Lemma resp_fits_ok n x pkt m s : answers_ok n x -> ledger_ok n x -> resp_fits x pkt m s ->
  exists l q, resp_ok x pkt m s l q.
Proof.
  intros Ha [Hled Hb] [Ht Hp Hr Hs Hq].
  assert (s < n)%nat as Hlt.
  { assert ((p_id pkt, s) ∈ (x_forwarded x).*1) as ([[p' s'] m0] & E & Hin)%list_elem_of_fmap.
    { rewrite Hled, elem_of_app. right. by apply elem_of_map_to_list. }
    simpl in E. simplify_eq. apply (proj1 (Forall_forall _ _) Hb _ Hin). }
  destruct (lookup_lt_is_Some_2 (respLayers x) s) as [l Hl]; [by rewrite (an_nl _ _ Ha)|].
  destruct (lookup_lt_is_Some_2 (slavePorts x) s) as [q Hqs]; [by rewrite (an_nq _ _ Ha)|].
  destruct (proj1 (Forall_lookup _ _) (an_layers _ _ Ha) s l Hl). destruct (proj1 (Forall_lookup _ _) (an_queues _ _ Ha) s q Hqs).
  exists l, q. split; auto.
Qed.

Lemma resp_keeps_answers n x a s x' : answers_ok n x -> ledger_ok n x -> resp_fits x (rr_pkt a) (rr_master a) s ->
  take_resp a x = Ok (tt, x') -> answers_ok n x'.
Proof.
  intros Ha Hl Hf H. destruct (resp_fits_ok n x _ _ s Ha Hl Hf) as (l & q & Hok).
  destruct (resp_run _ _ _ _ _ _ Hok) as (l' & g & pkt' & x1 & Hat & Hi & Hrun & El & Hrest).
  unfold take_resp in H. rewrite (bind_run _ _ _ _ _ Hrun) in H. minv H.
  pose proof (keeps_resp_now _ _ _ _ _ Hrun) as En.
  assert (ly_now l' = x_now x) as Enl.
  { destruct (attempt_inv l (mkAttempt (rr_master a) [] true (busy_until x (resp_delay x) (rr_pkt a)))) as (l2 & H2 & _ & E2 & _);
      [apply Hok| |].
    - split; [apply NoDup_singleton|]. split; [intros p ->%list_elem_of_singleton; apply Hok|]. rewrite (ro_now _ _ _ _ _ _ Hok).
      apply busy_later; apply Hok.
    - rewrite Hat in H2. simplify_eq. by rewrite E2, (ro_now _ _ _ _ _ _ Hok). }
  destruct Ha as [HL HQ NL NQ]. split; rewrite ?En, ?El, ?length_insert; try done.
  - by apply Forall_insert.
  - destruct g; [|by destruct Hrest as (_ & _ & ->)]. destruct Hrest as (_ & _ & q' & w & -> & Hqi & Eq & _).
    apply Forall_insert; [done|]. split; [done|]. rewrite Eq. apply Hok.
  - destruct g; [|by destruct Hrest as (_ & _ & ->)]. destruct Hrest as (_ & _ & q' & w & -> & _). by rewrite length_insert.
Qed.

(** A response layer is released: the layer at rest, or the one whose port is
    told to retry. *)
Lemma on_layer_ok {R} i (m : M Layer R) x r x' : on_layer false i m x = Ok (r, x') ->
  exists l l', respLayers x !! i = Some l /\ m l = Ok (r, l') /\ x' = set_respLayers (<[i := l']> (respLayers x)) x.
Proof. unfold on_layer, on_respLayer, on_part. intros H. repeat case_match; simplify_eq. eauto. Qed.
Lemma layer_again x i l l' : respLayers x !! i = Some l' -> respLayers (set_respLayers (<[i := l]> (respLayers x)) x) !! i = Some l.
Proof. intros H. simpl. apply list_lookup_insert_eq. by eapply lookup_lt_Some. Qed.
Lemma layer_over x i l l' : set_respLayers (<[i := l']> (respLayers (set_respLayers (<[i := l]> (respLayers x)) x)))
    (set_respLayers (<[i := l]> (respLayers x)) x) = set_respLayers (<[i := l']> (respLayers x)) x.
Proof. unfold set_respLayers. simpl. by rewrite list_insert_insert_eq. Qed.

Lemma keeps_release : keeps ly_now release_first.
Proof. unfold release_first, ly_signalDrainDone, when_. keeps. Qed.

:: EXERCISE INSTRUCTIONS ::
Produce a word-for-word copy of everything above from the line holding "intros Ha Hl" down to the line holding "assert (ly_now l' = x_now x) as Enl.", with both of those lines kept.

:: WORKED SOLUTION ::
  intros Ha Hl Hf H. destruct (resp_fits_ok n x _ _ s Ha Hl Hf) as (l & q & Hok).
  destruct (resp_run _ _ _ _ _ _ Hok) as (l' & g & pkt' & x1 & Hat & Hi & Hrun & El & Hrest).
  unfold take_resp in H. rewrite (bind_run _ _ _ _ _ Hrun) in H. minv H.
  pose proof (keeps_resp_now _ _ _ _ _ Hrun) as En.
  assert (ly_now l' = x_now x) as Enl.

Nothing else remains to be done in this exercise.